Es war eine bestärkende Erfahrung, diese vier Tage mit Menschen zu verbringen, die die Erinnerungskultur durch ihre Arbeit stützen. Dabei wurde klar, wie gefährdet diese Arbeit durch die aktuelle politische Situation ist, aber auch, welchen hohen Wert historisch-politische Bildung dadurch für unsere Gesellschaft hat.
Was mich seitdem nicht loslässt, ist das Gefühl, welches die Forderungen „Nie wieder!“ oder „Nie wieder ist jetzt“ in mir auslöste. Was auf den ersten Blick klar erscheint, erhält eigentlich erst durch den Kontext seinen Adressaten und seine Bedeutung als Appell, als Versprechen oder als eine Forderung. Diese Uneindeutigkeit kann ein Grund dafür sein, dass der Satz so wirken kann, als solle er Verantwortungsbewusstsein ausdrücken, ohne ein eigenes aktives Handeln vorauszusetzen. Dabei muss mehr von dem passieren, wofür die Jugendbegegnung stehen sollte: mehr Austausch, mehr Bildung, mehr Demokratie.
„So hat es damals auch angefangen“, sagt die Holocaustüberlebende Margot Friedländer in einem Interview mit den Tagesthemen. Wir sind schon längst an einem Punkt angekommen, an dem das reine Sprechen von „Nie wieder ist jetzt“ nicht mehr ausreicht. Es erfordert ein aktives Handeln und nicht einen Appell, dass gehandelt werden sollte. Das hat auch die Podiumsdiskussion während der Begegnung deutlich gemacht. Wir kamen unter anderem mit der Zeitzeugin Eva Szepesi und den Nachfahren verschiedenster Generationen in den Dialog, was für sie das Sprechen über erlebte und weitergegebene Traumata bedeutet.
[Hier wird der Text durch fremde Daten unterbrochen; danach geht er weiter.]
(** X10: the three polling getters never raise [OSError], whatever the
    driver state and the bus; and when all ten attempts fail, by bus
    errors or CRC mismatches in any mix, they return [None] after exactly
    ten transfers. *)
Theorem polling_getters_absorb_failures (w : world) :
  wf w ->
  ((forall msg, snd (cell_voltage w) <> Raise (OSError msg)) /\
   (forall msg, snd (cell_percent w) <> Raise (OSError msg)) /\
   (forall msg, snd (cell_temperature w) <> Raise (OSError msg))) /\
  ((forall i, (i < 10)%nat ->
      exists e, read_fails LC709203F_CMD_CELLVOLTAGE (oracle w (clock w + i)%nat) e) ->
   exists w', cell_voltage w = (w', Ok None) /\ clock w' = (clock w + 10)%nat) /\
  ((forall i, (i < 10)%nat ->
      exists e, read_fails LC709203F_CMD_CELLITE (oracle w (clock w + i)%nat) e) ->
   exists w', cell_percent w = (w', Ok None) /\ clock w' = (clock w + 10)%nat) /\
  ((forall i, (i < 10)%nat ->
      exists e, read_fails LC709203F_CMD_CELLTEMPERATURE (oracle w (clock w + i)%nat) e) ->
   exists w', cell_temperature w = (w', Ok None) /\ clock w' = (clock w + 10)%nat).
Proof.
  intros Hwf.
  assert (Hgo : forall command (k : option Z -> M (option Q)),
            0 <= command < 256 ->
            (forall i, (i < 10)%nat ->
               exists e, read_fails command (oracle w (clock w + i)%nat) e) ->
            exists w',
              try_except_OSError (bind (_read_word command) k) (ret None) w
                = (w', Ok None) /\
              clock w' = (clock w + 10)%nat).
  { intros command k Hc Hfail.
    destruct (Hfail 9%nat ltac:(lia)) as [e He].
    destruct (read_word_exhausted w command e Hwf Hc) as (w' & Hrun & _ & _ & (_ & Hclk & _)).
    - intros i Hi. apply Hfail. lia.
    - exact He.
    - destruct (read_fails_result _ _ _ He) as (msg & -> & _).
      exists w'. split; [| exact Hclk].
      rewrite (try_except_OSError_caught _ _ w w' msg); [reflexivity |].
      apply bind_raise. exact Hrun. }
  split; [| split; [| split]].
  - split; [| split]; intros msg; apply try_except_OSError_never.
  - intros Hfail. apply Hgo; [command_range | exact Hfail].
  - intros Hfail. apply Hgo; [command_range | exact Hfail].
  - intros Hfail. apply Hgo; [command_range | exact Hfail].
Qed.

Lemma polling_getters_absorb_failures_witness :
  exists w',
    cell_percent (device bus_dead 0x0B) = (w', Ok None) /\ clock w' = 10%nat.
Proof.
  destruct (polling_getters_absorb_failures (device bus_dead 0x0B))
    as (_ & _ & Hp & _).
  - apply device_wf.
  - apply Hp. intros i Hi. exists (OSError "[Errno 19] No such device"). left.
    cbn [oracle clock device Nat.add]. unfold bus_dead, scripted.
    destruct i; exact nack_bus_error.
Defined.

(** ** What every operation keeps *)

Lemma keeps_ret {A : Type} (a : A) : keeps 0 (ret a).
Proof. intros w Hwf. cbn. repeat (split; [auto |]). lia. Qed.

Lemma keeps_raise {A : Type} (e : exn) : keeps 0 (@raise A e).
Proof. intros w Hwf. cbn. repeat (split; [auto |]). lia. Qed.

Lemma keeps_weaken {A : Type} (n n' : nat) (m : M A) :
  (n <= n')%nat -> keeps n m -> keeps n' m.
Proof.
  intros Hn H w Hwf. destruct (H w Hwf) as (H1 & H2 & H3 & H4).
  repeat (split; [assumption |]). lia.
Qed.

Lemma keeps_bind {A B : Type} (n n' : nat) (m : M A) (k : A -> M B) :
  keeps n m -> (forall a, keeps n' (k a)) -> keeps (n + n') (bind m k).
Proof.
  intros Hm Hk w Hwf. destruct (Hm w Hwf) as (H1 & H2 & H3 & H4).
  unfold bind. destruct (m w) as [w1 [a | e]]; cbn [fst] in *.
  - destruct (Hk a w1 H1) as (K1 & K2 & K3 & K4).
    split; [exact K1 |]. split; [congruence |]. split; [congruence | lia].
  - repeat (split; [assumption |]). lia.
Qed.

Lemma keeps_try {A : Type} (n : nat) (body handler : M A) :
  keeps n body -> keeps 0 handler -> keeps n (try_except_OSError body handler).
Proof.
  intros Hb Hh w Hwf. destruct (Hb w Hwf) as (H1 & H2 & H3 & H4).
  unfold try_except_OSError.
  destruct (body w) as [w1 [a | [m | m | m]]]; cbn [fst] in *;
    try (repeat (split; [assumption |]); lia).
  destruct (Hh w1 H1) as (K1 & K2 & K3 & K4).
  split; [exact K1 |]. split; [congruence |]. split; [congruence | lia].
Qed.

Lemma keeps_read (command : Z) : 0 <= command < 256 -> keeps 10 (_read_word command).
Proof.
  intros Hc w Hwf.
  destruct (read_word_total w command Hwf Hc) as (j & Hj & (Ho & Hclk & _) & Hready).
  split; [exact (read_ready_wf _ _ _ Hready) |].
  split; [exact (proj1 Hready) |]. split; [exact Ho | lia].
Qed.
Lemma odd_count_diag_wf m l :
  NoDup l -> (forall x, x ∈ l -> wf_mask x) ->
  odd_count m (flat_map (fun a => pair_masks a a) l)
  = bool_decide (m ∈ l) && negb (bool_decide (m = ExprZero)).
Proof.
  induction 1 as [| a l Ha Hnd IH]; intros Hwf; simpl; [done |].
  rewrite odd_count_app, IH by (intros x Hx; apply Hwf; by right).
  rewrite pair_masks_diag by (apply Hwf; by left).
  destruct (decide (a = ExprZero)) as [-> | Hne]; simpl.
  - repeat case_bool_decide; simpl; try done; exfalso; set_solver.
  - repeat case_bool_decide; simpl; try done; exfalso; set_solver.
Qed.

Lemma wf_chain_elements S :
  forallb wf_maskb (elements S) = true -> wf_chain S.
Proof.
  intros Hall m Hm. rewrite forallb_forall in Hall.
  apply elem_of_elements, list_elem_of_In, Hall in Hm.
  unfold wf_maskb in Hm. unfold wf_mask.
  destruct (N.eqb_spec m ExprZero); [by left |].
  destruct (N.eqb_spec m ExprAllOne); [by right; left |].
  right; right. simpl in Hm. by apply N.ltb_lt.
Qed.

(** The square of a well-formed polynomial keeps every monomial but the
    zero sentinel. *)
Lemma mul_chain_square S :
  wf_chain S -> mul_chain S S = S ∖ {[ ExprZero ]}.
Proof.
  intros Hwf. apply chain_eq. intros m.
  rewrite elem_of_mul_chain, odd_count_product_diag.
  rewrite odd_count_diag_wf.
  - repeat case_bool_decide; simpl; try done; exfalso; set_solver.
  - apply NoDup_elements.
  - intros x Hx. apply Hwf. by apply elem_of_elements.
Qed.


Lemma elem_of_add_chain_inv S1 S2 m :
  m ∈ add_chain S1 S2 -> m ∈ S1 \/ m ∈ S2.
Proof.
  intros Hin. pose proof (elem_of_add_chain S1 S2 m) as Heq.
  rewrite (bool_decide_eq_true_2 _ Hin) in Heq.
  repeat case_bool_decide; auto. discriminate.
Qed.

Lemma odd_count_true_elem m l : odd_count m l = true -> m ∈ l.
Proof.
  intros Hodd. destruct (decide (m ∈ l)) as [| Hn]; [done |].
  rewrite odd_count_not_in in Hodd; done.
Qed.

Lemma elem_of_pair_masks m L R :
  m ∈ pair_masks L R ->
  N.land L ExprZero = 0 /\ N.land R ExprZero = 0 /\ m = mul_mask L R.
Proof.
  unfold pair_masks.
  destruct (N.eqb_spec (N.land L ExprZero) 0) as [HL | HL]; simpl;
    [| by intros ?%elem_of_nil].
  destruct (N.eqb_spec (N.land R ExprZero) 0) as [HR | HR]; simpl;
    [| by intros ?%elem_of_nil].
  intros ->%list_elem_of_singleton. done.
Qed.

Lemma elem_of_product_masks m l1 l2 :
  m ∈ product_masks l1 l2 ->
  exists L R, L ∈ l1 /\ R ∈ l2 /\
    N.land L ExprZero = 0 /\ N.land R ExprZero = 0 /\ m = mul_mask L R.
Proof.
  unfold product_masks. rewrite list_elem_of_In, in_flat_map.
  intros (L & HL & Hin). apply in_flat_map in Hin as (R & HR & Hin).
  apply list_elem_of_In, elem_of_pair_masks in Hin as (? & ? & ?).
  exists L, R. by rewrite !list_elem_of_In.
Qed.

Lemma elem_of_mul_chain_inv S1 S2 m :
  m ∈ mul_chain S1 S2 ->
  exists L R, L ∈ S1 /\ R ∈ S2 /\
    N.land L ExprZero = 0 /\ N.land R ExprZero = 0 /\ m = mul_mask L R.
Proof.
  intros Hin. pose proof (elem_of_mul_chain S1 S2 m) as Heq.
  rewrite (bool_decide_eq_true_2 _ Hin) in Heq. symmetry in Heq.
  apply odd_count_true_elem, elem_of_product_masks in Heq
    as (L & R & HL & HR & Hrest).
  exists L, R. by rewrite <- !elem_of_elements.
Qed.

(** A mask whose bits all lie below 62 is a leaf-only mask. *)
Lemma leaf_mask_of_bits m :
  (forall i, N.testbit m i = true -> i < 62) -> m < 2 ^ 62.
Proof.
  intros Hbits. destruct (N.eq_dec m 0) as [-> | Hne]; [done |].
  apply N.log2_lt_pow2; [lia |].
  apply Hbits, N.bit_log2. done.
Qed.

Lemma testbit_pow2 k i : N.testbit (2 ^ k) i = true -> i = k.
Proof.
  rewrite N.pow2_bits_eqb. by intros ->%N.eqb_eq.
Qed.

(** A mask with a single bit set is the power of two of its logarithm. *)
Lemma Pos_popcount_pos p : 1 <= Pos_popcount p.
Proof. induction p; simpl; lia. Qed.

Lemma Pos_popcount_1_pow2 p :
  Pos_popcount p = 1 -> N.pos p = 2 ^ N.log2 (N.pos p).
Proof.
  induction p as [p IH | p IH |]; intros Hp.
  - simpl in Hp. pose proof (Pos_popcount_pos p). lia.
  - simpl in Hp. specialize (IH Hp).
    change (N.pos p~0) with (2 * N.pos p).
    rewrite N.log2_double by lia.
    rewrite N.pow_succ_r', <- IH. done.
  - reflexivity.
Qed.

Lemma popcount_pow2 k : popcount (2 ^ k) = 1.
Proof.
  induction k as [| k IH] using N.peano_ind; [reflexivity |].
  rewrite N.pow_succ_r'. by destruct (2 ^ k).
Qed.

Lemma popcount_1_pow2 m : popcount m = 1 -> m = 2 ^ Log2_64 m.
Proof.
  unfold Log2_64. destruct m as [| p]; [done |].
  apply Pos_popcount_1_pow2.
Qed.


(** The loops of [operator+=] and [operator*=] give the same set in whatever
    order the and-chains are enumerated. *)
Lemma odd_count_perm m l1 l2 : l1 ≡ₚ l2 -> odd_count m l1 = odd_count m l2.
Proof.
  induction 1 as [| x l1 l2 _ IH | x y l | l1 l2 l3 _ IH1 _ IH2]; simpl.
  - done.
  - by rewrite IH.
  - by destruct (bool_decide (y = m)), (bool_decide (x = m)),
               (odd_count m l).
  - by rewrite IH1.
Qed.

Lemma odd_count_flat_map_ext m (f g : N -> list N) l :
  (forall x, odd_count m (f x) = odd_count m (g x)) ->
  odd_count m (flat_map f l) = odd_count m (flat_map g l).
Proof.
  intros Hfg. induction l as [| x l IH]; simpl; [done |].
  by rewrite !odd_count_app, Hfg, IH.
Qed.

Lemma add_chain_any_order S1 S2 l :
  l ≡ₚ elements S2 ->
  foldl (fun Chain RHSMask => insert_or_erase RHSMask Chain) S1 l
  = add_chain S1 S2.
Proof.
  intros Hperm. apply chain_eq. intros m. unfold add_chain.
  by rewrite !elem_of_toggles, (odd_count_perm m _ _ Hperm).
Qed.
Es muss so ermüdend sein, aus dem Schuldgefühl, für diejenigen zu sprechen, die es nicht mehr können, sein Trauma immer wieder neu aufleben zu lassen. Die Angst, dass sich alles wiederholen kann, muss so an den Kräften zerren.
Es muss so frustrierend sein, jahrzehntelang vor Demokratiefeindlichkeit und Ausgrenzungen zu warnen, während beides in Deutschland zunimmt. Ein anderer Teilnehmender der Jugendbegegnung fragte Eva Szepesi nach der Podiumsdiskussion, welche Frage sie sich wünscht, gestellt zu bekommen, die sie aber nie jemand fragt. „Wie geht es dir?“, antwortete sie. Es lies mich bis heute nicht los. Mir wurde die Komplexität der Rolle von Zeitzeug*innen klar: Als Zeitzeugin ist sie ständig mit ihrer Vergangenheit konfrontiert, während sie auch ein neues Leben im Hier und Jetzt führt. Sie ist nicht nur Holocaustüberlebende. Sie ist Mutter und Großmutter. Sie ist Eva Szepesi, die so viel mehr ausmacht, als ihr Schicksal während der Zeit des Nationalsozialismus. Natürlich begleitet ihre Vergangenheit sie weiterhin. Die Last ihrer Rolle ist die Ambivalenz: die Wichtigkeit ihrer Gespräche, um zu gedenken und aufzuklären, aber auch der damit verbundene Schmerz.